__ENTRIES SUPPLIED__:
(** * FlowerSlide: the PPTX export routine of [src/utils/pptxGenerator.ts]

    A shallow embedding of [sanitizeText], [getBase64FromUrl] and
    [downloadPPTX], and the properties of the export pipeline stated over it.

    JavaScript strings are sequences of UTF-16 code units; promises are
    modelled by a small monad over an explicit world (clock, network log,
    console, alerts, files handed to the browser). *)

From Stdlib Require Import NArith String Ascii Lia.
From stdpp Require Import base option list gmap.

Local Open Scope N_scope.

(** ** JavaScript strings *)

(** A JavaScript string: its UTF-16 code units. *)
Abbreviation jsstring := (list N).

(** String literals of the source file are UTF-8 text; [lit] gives the UTF-16
    code units the engine holds for such a literal. *)
Fixpoint utf16_of_utf8 (bs : list N) : jsstring :=
  match bs with
  | [] => []
  | b0 :: r0 =>
      if b0 <? 0x80 then b0 :: utf16_of_utf8 r0
      else if b0 <? 0xE0 then
        match r0 with
        | b1 :: r1 =>
            N.lor (N.shiftl (N.land b0 0x1F) 6) (N.land b1 0x3F) :: utf16_of_utf8 r1
        | [] => [0xFFFD]
        end
      else if b0 <? 0xF0 then
        match r0 with
        | b1 :: b2 :: r2 =>
            N.lor (N.shiftl (N.land b0 0x0F) 12)
              (N.lor (N.shiftl (N.land b1 0x3F) 6) (N.land b2 0x3F))
              :: utf16_of_utf8 r2
        | _ => [0xFFFD]
        end
      else
        match r0 with
        | b1 :: b2 :: b3 :: r3 =>
            let cp := N.lor (N.shiftl (N.land b0 0x07) 18)
                        (N.lor (N.shiftl (N.land b1 0x3F) 12)
                           (N.lor (N.shiftl (N.land b2 0x3F) 6) (N.land b3 0x3F))) in
            let v := cp - 0x10000 in
            (0xD800 + N.shiftr v 10) :: (0xDC00 + N.land v 0x3FF) :: utf16_of_utf8 r3
        | _ => [0xFFFD]
        end
  end.

Definition lit (s : string) : jsstring :=
  utf16_of_utf8 (List.map N_of_ascii (list_ascii_of_string s)).

(** Truthiness of a string: only the empty string is falsy. *)
Definition truthy (s : jsstring) : bool :=
  match s with [] => false | _ :: _ => true end.

(** [o || d] and [if (o)] on a value that is a string or [undefined]/[null]. *)
Definition truthy_opt (o : option jsstring) : bool :=
  match o with Some s => truthy s | None => false end.

(** ECMAScript WhiteSpace and LineTerminator code points, the set that
    [String.prototype.trim] strips. *)
Definition isWhiteSpace (c : N) : bool :=
  ((0x09 <=? c) && (c <=? 0x0D)) || (c =? 0x20) || (c =? 0xA0) || (c =? 0x1680)
  || ((0x2000 <=? c) && (c <=? 0x200A)) || (c =? 0x2028) || (c =? 0x2029)
  || (c =? 0x202F) || (c =? 0x205F) || (c =? 0x3000) || (c =? 0xFEFF).

Fixpoint trimStart (s : jsstring) : jsstring :=
  match s with
  | [] => []
  | c :: r => if isWhiteSpace c then trimStart r else s
  end.

Fixpoint trimEnd (s : jsstring) : jsstring :=
  match s with
  | [] => []
  | c :: r =>
      match trimEnd r with
      | [] => if isWhiteSpace c then [] else [c]
      | r' => c :: r'
      end
  end.

(** [s.trim()] *)
Definition trim (s : jsstring) : jsstring := trimEnd (trimStart s).

(** [s.charAt(i)]: a string of one code unit, empty when out of range. *)
Definition charAt (s : jsstring) (i : nat) : jsstring :=
  match s !! i with Some c => [c] | None => [] end.

(** [s.slice(i)] for a non-negative index. *)
Definition slice (s : jsstring) (i : nat) : jsstring := drop i s.

(** [s.substring(0, n)] *)
Definition substring0 (s : jsstring) (n : nat) : jsstring := take n s.

(** [s.startsWith(p)] *)
Fixpoint startsWith (s p : jsstring) : bool :=
  match p, s with
  | [], _ => true
  | _ :: _, [] => false
  | a :: p', b :: s' => (a =? b) && startsWith s' p'
  end.

(** ** Upper-casing

    The Unicode default upper-case mapping (UnicodeData and the unconditional
    entries of SpecialCasing, Unicode 14.0) of the code points of the Basic
    Multilingual Plane.  A row [(first, last, step, target)] of [upper_simple]
    sends [first + k * step <= last] to [target + k * step]. *)

Definition upper_simple : list (N * N * N * N) :=
  [ (0x0061, 0x007A, 1, 0x0041); (0x00B5, 0x00B5, 1, 0x039C); (0x00E0, 0x00F6, 1, 0x00C0)
  ; (0x00F8, 0x00FE, 1, 0x00D8); (0x00FF, 0x00FF, 1, 0x0178); (0x0101, 0x012F, 2, 0x0100)
  ; (0x0131, 0x0131, 1, 0x0049); (0x0133, 0x0137, 2, 0x0132); (0x013A, 0x0148, 2, 0x0139)
  ; (0x014B, 0x0177, 2, 0x014A); (0x017A, 0x017E, 2, 0x0179); (0x017F, 0x017F, 1, 0x0053)
  ; (0x0180, 0x0180, 1, 0x0243); (0x0183, 0x0185, 2, 0x0182); (0x0188, 0x0188, 1, 0x0187)
  ; (0x018C, 0x018C, 1, 0x018B); (0x0192, 0x0192, 1, 0x0191); (0x0195, 0x0195, 1, 0x01F6)
  ; (0x0199, 0x0199, 1, 0x0198); (0x019A, 0x019A, 1, 0x023D); (0x019E, 0x019E, 1, 0x0220)
  ; (0x01A1, 0x01A5, 2, 0x01A0); (0x01A8, 0x01A8, 1, 0x01A7); (0x01AD, 0x01AD, 1, 0x01AC)
  ; (0x01B0, 0x01B0, 1, 0x01AF); (0x01B4, 0x01B6, 2, 0x01B3); (0x01B9, 0x01B9, 1, 0x01B8)
  ; (0x01BD, 0x01BD, 1, 0x01BC); (0x01BF, 0x01BF, 1, 0x01F7); (0x01C5, 0x01C5, 1, 0x01C4)
  ; (0x01C6, 0x01C6, 1, 0x01C4); (0x01C8, 0x01C8, 1, 0x01C7); (0x01C9, 0x01C9, 1, 0x01C7)
  ; (0x01CB, 0x01CB, 1, 0x01CA); (0x01CC, 0x01CC, 1, 0x01CA); (0x01CE, 0x01DC, 2, 0x01CD)
  ; (0x01DD, 0x01DD, 1, 0x018E); (0x01DF, 0x01EF, 2, 0x01DE); (0x01F2, 0x01F2, 1, 0x01F1)
  ; (0x01F3, 0x01F3, 1, 0x01F1); (0x01F5, 0x01F5, 1, 0x01F4); (0x01F9, 0x021F, 2, 0x01F8)
  ; (0x0223, 0x0233, 2, 0x0222); (0x023C, 0x023C, 1, 0x023B); (0x023F, 0x0240, 1, 0x2C7E)
  ; (0x0242, 0x0242, 1, 0x0241); (0x0247, 0x024F, 2, 0x0246); (0x0250, 0x0250, 1, 0x2C6F)
  ; (0x0251, 0x0251, 1, 0x2C6D); (0x0252, 0x0252, 1, 0x2C70); (0x0253, 0x0253, 1, 0x0181)
  ; (0x0254, 0x0254, 1, 0x0186); (0x0256, 0x0257, 1, 0x0189); (0x0259, 0x0259, 1, 0x018F)
  ; (0x025B, 0x025B, 1, 0x0190); (0x025C, 0x025C, 1, 0xA7AB); (0x0260, 0x0260, 1, 0x0193)
  ; (0x0261, 0x0261, 1, 0xA7AC); (0x0263, 0x0263, 1, 0x0194); (0x0265, 0x0265, 1, 0xA78D)
  ; (0x0266, 0x0266, 1, 0xA7AA); (0x0268, 0x0268, 1, 0x0197); (0x0269, 0x0269, 1, 0x0196)
  ; (0x026A, 0x026A, 1, 0xA7AE); (0x026B, 0x026B, 1, 0x2C62); (0x026C, 0x026C, 1, 0xA7AD)
  ; (0x026F, 0x026F, 1, 0x019C); (0x0271, 0x0271, 1, 0x2C6E); (0x0272, 0x0272, 1, 0x019D)
  ; (0x0275, 0x0275, 1, 0x019F); (0x027D, 0x027D, 1, 0x2C64); (0x0280, 0x0280, 1, 0x01A6)
  ; (0x0282, 0x0282, 1, 0xA7C5); (0x0283, 0x0283, 1, 0x01A9); (0x0287, 0x0287, 1, 0xA7B1)
  ; (0x0288, 0x0288, 1, 0x01AE); (0x0289, 0x0289, 1, 0x0244); (0x028A, 0x028B, 1, 0x01B1)
  ; (0x028C, 0x028C, 1, 0x0245); (0x0292, 0x0292, 1, 0x01B7); (0x029D, 0x029D, 1, 0xA7B2)
  ; (0x029E, 0x029E, 1, 0xA7B0); (0x0345, 0x0345, 1, 0x0399); (0x0371, 0x0373, 2, 0x0370)
  ; (0x0377, 0x0377, 1, 0x0376); (0x037B, 0x037D, 1, 0x03FD); (0x03AC, 0x03AC, 1, 0x0386)
  ; (0x03AD, 0x03AF, 1, 0x0388); (0x03B1, 0x03C1, 1, 0x0391); (0x03C2, 0x03C2, 1, 0x03A3)
  ; (0x03C3, 0x03CB, 1, 0x03A3); (0x03CC, 0x03CC, 1, 0x038C); (0x03CD, 0x03CE, 1, 0x038E)
  ; (0x03D0, 0x03D0, 1, 0x0392); (0x03D1, 0x03D1, 1, 0x0398); (0x03D5, 0x03D5, 1, 0x03A6)
  ; (0x03D6, 0x03D6, 1, 0x03A0); (0x03D7, 0x03D7, 1, 0x03CF); (0x03D9, 0x03EF, 2, 0x03D8)
  ; (0x03F0, 0x03F0, 1, 0x039A); (0x03F1, 0x03F1, 1, 0x03A1); (0x03F2, 0x03F2, 1, 0x03F9)
  ; (0x03F3, 0x03F3, 1, 0x037F); (0x03F5, 0x03F5, 1, 0x0395); (0x03F8, 0x03F8, 1, 0x03F7)
  ; (0x03FB, 0x03FB, 1, 0x03FA); (0x0430, 0x044F, 1, 0x0410); (0x0450, 0x045F, 1, 0x0400)
  ; (0x0461, 0x0481, 2, 0x0460); (0x048B, 0x04BF, 2, 0x048A); (0x04C2, 0x04CE, 2, 0x04C1)
  ; (0x04CF, 0x04CF, 1, 0x04C0); (0x04D1, 0x052F, 2, 0x04D0); (0x0561, 0x0586, 1, 0x0531)
  ; (0x10D0, 0x10FA, 1, 0x1C90); (0x10FD, 0x10FF, 1, 0x1CBD); (0x13F8, 0x13FD, 1, 0x13F0)
  ; (0x1C80, 0x1C80, 1, 0x0412); (0x1C81, 0x1C81, 1, 0x0414); (0x1C82, 0x1C82, 1, 0x041E)
  ; (0x1C83, 0x1C84, 1, 0x0421); (0x1C85, 0x1C85, 1, 0x0422); (0x1C86, 0x1C86, 1, 0x042A)
  ; (0x1C87, 0x1C87, 1, 0x0462); (0x1C88, 0x1C88, 1, 0xA64A); (0x1D79, 0x1D79, 1, 0xA77D)
  ; (0x1D7D, 0x1D7D, 1, 0x2C63); (0x1D8E, 0x1D8E, 1, 0xA7C6); (0x1E01, 0x1E95, 2, 0x1E00)
  ; (0x1E9B, 0x1E9B, 1, 0x1E60); (0x1EA1, 0x1EFF, 2, 0x1EA0); (0x1F00, 0x1F07, 1, 0x1F08)
  ; (0x1F10, 0x1F15, 1, 0x1F18); (0x1F20, 0x1F27, 1, 0x1F28); (0x1F30, 0x1F37, 1, 0x1F38)
  ; (0x1F40, 0x1F45, 1, 0x1F48); (0x1F51, 0x1F57, 2, 0x1F59); (0x1F60, 0x1F67, 1, 0x1F68)
  ; (0x1F70, 0x1F71, 1, 0x1FBA); (0x1F72, 0x1F75, 1, 0x1FC8); (0x1F76, 0x1F77, 1, 0x1FDA)
  ; (0x1F78, 0x1F79, 1, 0x1FF8); (0x1F7A, 0x1F7B, 1, 0x1FEA); (0x1F7C, 0x1F7D, 1, 0x1FFA)
  ; (0x1FB0, 0x1FB1, 1, 0x1FB8); (0x1FBE, 0x1FBE, 1, 0x0399); (0x1FD0, 0x1FD1, 1, 0x1FD8)
  ; (0x1FE0, 0x1FE1, 1, 0x1FE8); (0x1FE5, 0x1FE5, 1, 0x1FEC); (0x214E, 0x214E, 1, 0x2132)
  ; (0x2170, 0x217F, 1, 0x2160); (0x2184, 0x2184, 1, 0x2183); (0x24D0, 0x24E9, 1, 0x24B6)
  ; (0x2C30, 0x2C5F, 1, 0x2C00); (0x2C61, 0x2C61, 1, 0x2C60); (0x2C65, 0x2C65, 1, 0x023A)
  ; (0x2C66, 0x2C66, 1, 0x023E); (0x2C68, 0x2C6C, 2, 0x2C67); (0x2C73, 0x2C73, 1, 0x2C72)
  ; (0x2C76, 0x2C76, 1, 0x2C75); (0x2C81, 0x2CE3, 2, 0x2C80); (0x2CEC, 0x2CEE, 2, 0x2CEB)
  ; (0x2CF3, 0x2CF3, 1, 0x2CF2); (0x2D00, 0x2D25, 1, 0x10A0); (0x2D27, 0x2D27, 1, 0x10C7)
  ; (0x2D2D, 0x2D2D, 1, 0x10CD); (0xA641, 0xA66D, 2, 0xA640); (0xA681, 0xA69B, 2, 0xA680)
  ; (0xA723, 0xA72F, 2, 0xA722); (0xA733, 0xA76F, 2, 0xA732); (0xA77A, 0xA77C, 2, 0xA779)
  ; (0xA77F, 0xA787, 2, 0xA77E); (0xA78C, 0xA78C, 1, 0xA78B); (0xA791, 0xA793, 2, 0xA790)
  ; (0xA794, 0xA794, 1, 0xA7C4); (0xA797, 0xA7A9, 2, 0xA796); (0xA7B5, 0xA7C3, 2, 0xA7B4)
  ; (0xA7C8, 0xA7CA, 2, 0xA7C7); (0xA7D1, 0xA7D1, 1, 0xA7D0); (0xA7D7, 0xA7D9, 2, 0xA7D6)
  ; (0xA7F6, 0xA7F6, 1, 0xA7F5); (0xAB53, 0xAB53, 1, 0xA7B3); (0xAB70, 0xABBF, 1, 0x13A0)
  ; (0xFF41, 0xFF5A, 1, 0xFF21) ]%N.

Definition upper_special : list (N * list N) :=
  [ (0x00DF, [0x0053; 0x0053]); (0x0149, [0x02BC; 0x004E]); (0x01F0, [0x004A; 0x030C])
  ; (0x0390, [0x0399; 0x0308; 0x0301]); (0x03B0, [0x03A5; 0x0308; 0x0301]); (0x0587, [0x0535; 0x0552])
  ; (0x1E96, [0x0048; 0x0331]); (0x1E97, [0x0054; 0x0308]); (0x1E98, [0x0057; 0x030A])
  ; (0x1E99, [0x0059; 0x030A]); (0x1E9A, [0x0041; 0x02BE]); (0x1F50, [0x03A5; 0x0313])
  ; (0x1F52, [0x03A5; 0x0313; 0x0300]); (0x1F54, [0x03A5; 0x0313; 0x0301]); (0x1F56, [0x03A5; 0x0313; 0x0342])
  ; (0x1F80, [0x1F08; 0x0399]); (0x1F81, [0x1F09; 0x0399]); (0x1F82, [0x1F0A; 0x0399])
  ; (0x1F83, [0x1F0B; 0x0399]); (0x1F84, [0x1F0C; 0x0399]); (0x1F85, [0x1F0D; 0x0399])
  ; (0x1F86, [0x1F0E; 0x0399]); (0x1F87, [0x1F0F; 0x0399]); (0x1F88, [0x1F08; 0x0399])
  ; (0x1F89, [0x1F09; 0x0399]); (0x1F8A, [0x1F0A; 0x0399]); (0x1F8B, [0x1F0B; 0x0399])
  ; (0x1F8C, [0x1F0C; 0x0399]); (0x1F8D, [0x1F0D; 0x0399]); (0x1F8E, [0x1F0E; 0x0399])
  ; (0x1F8F, [0x1F0F; 0x0399]); (0x1F90, [0x1F28; 0x0399]); (0x1F91, [0x1F29; 0x0399])
  ; (0x1F92, [0x1F2A; 0x0399]); (0x1F93, [0x1F2B; 0x0399]); (0x1F94, [0x1F2C; 0x0399])
  ; (0x1F95, [0x1F2D; 0x0399]); (0x1F96, [0x1F2E; 0x0399]); (0x1F97, [0x1F2F; 0x0399])
  ; (0x1F98, [0x1F28; 0x0399]); (0x1F99, [0x1F29; 0x0399]); (0x1F9A, [0x1F2A; 0x0399])
  ; (0x1F9B, [0x1F2B; 0x0399]); (0x1F9C, [0x1F2C; 0x0399]); (0x1F9D, [0x1F2D; 0x0399])
  ; (0x1F9E, [0x1F2E; 0x0399]); (0x1F9F, [0x1F2F; 0x0399]); (0x1FA0, [0x1F68; 0x0399])
  ; (0x1FA1, [0x1F69; 0x0399]); (0x1FA2, [0x1F6A; 0x0399]); (0x1FA3, [0x1F6B; 0x0399])
  ; (0x1FA4, [0x1F6C; 0x0399]); (0x1FA5, [0x1F6D; 0x0399]); (0x1FA6, [0x1F6E; 0x0399])
  ; (0x1FA7, [0x1F6F; 0x0399]); (0x1FA8, [0x1F68; 0x0399]); (0x1FA9, [0x1F69; 0x0399])
  ; (0x1FAA, [0x1F6A; 0x0399]); (0x1FAB, [0x1F6B; 0x0399]); (0x1FAC, [0x1F6C; 0x0399])
  ; (0x1FAD, [0x1F6D; 0x0399]); (0x1FAE, [0x1F6E; 0x0399]); (0x1FAF, [0x1F6F; 0x0399])
  ; (0x1FB2, [0x1FBA; 0x0399]); (0x1FB3, [0x0391; 0x0399]); (0x1FB4, [0x0386; 0x0399])
  ; (0x1FB6, [0x0391; 0x0342]); (0x1FB7, [0x0391; 0x0342; 0x0399]); (0x1FBC, [0x0391; 0x0399])
  ; (0x1FC2, [0x1FCA; 0x0399]); (0x1FC3, [0x0397; 0x0399]); (0x1FC4, [0x0389; 0x0399])
  ; (0x1FC6, [0x0397; 0x0342]); (0x1FC7, [0x0397; 0x0342; 0x0399]); (0x1FCC, [0x0397; 0x0399])
  ; (0x1FD2, [0x0399; 0x0308; 0x0300]); (0x1FD3, [0x0399; 0x0308; 0x0301]); (0x1FD6, [0x0399; 0x0342])
  ; (0x1FD7, [0x0399; 0x0308; 0x0342]); (0x1FE2, [0x03A5; 0x0308; 0x0300]); (0x1FE3, [0x03A5; 0x0308; 0x0301])
  ; (0x1FE4, [0x03A1; 0x0313]); (0x1FE6, [0x03A5; 0x0342]); (0x1FE7, [0x03A5; 0x0308; 0x0342])
  ; (0x1FF2, [0x1FFA; 0x0399]); (0x1FF3, [0x03A9; 0x0399]); (0x1FF4, [0x038F; 0x0399])
  ; (0x1FF6, [0x03A9; 0x0342]); (0x1FF7, [0x03A9; 0x0342; 0x0399]); (0x1FFC, [0x03A9; 0x0399])
  ; (0xFB00, [0x0046; 0x0046]); (0xFB01, [0x0046; 0x0049]); (0xFB02, [0x0046; 0x004C])
  ; (0xFB03, [0x0046; 0x0046; 0x0049]); (0xFB04, [0x0046; 0x0046; 0x004C]); (0xFB05, [0x0053; 0x0054])
  ; (0xFB06, [0x0053; 0x0054]); (0xFB13, [0x0544; 0x0546]); (0xFB14, [0x0544; 0x0535])
  ; (0xFB15, [0x0544; 0x053B]); (0xFB16, [0x054E; 0x0546]); (0xFB17, [0x0544; 0x053D]) ]%N.

Fixpoint lookup_simple (t : list (N * N * N * N)) (c : N) : option N :=
  match t with
  | [] => None
  | (first, last, step, target) :: t' =>
      if (first <=? c) && (c <=? last) && ((c - first) mod step =? 0)
      then Some (target + (c - first))
      else lookup_simple t' c
  end.

Fixpoint lookup_special (t : list (N * list N)) (c : N) : option (list N) :=
  match t with
  | [] => None
  | (k, v) :: t' => if k =? c then Some v else lookup_special t' c
  end.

__PROBLEM DESCRIPTION__: Lines containing the word "isWhiteSpace" are to be pulled from the records and copied.

__RESULT OF THIS EXERCISE__:
Definition isWhiteSpace (c : N) : bool :=
  | c :: r => if isWhiteSpace c then trimStart r else s
      | [] => if isWhiteSpace c then [] else [c]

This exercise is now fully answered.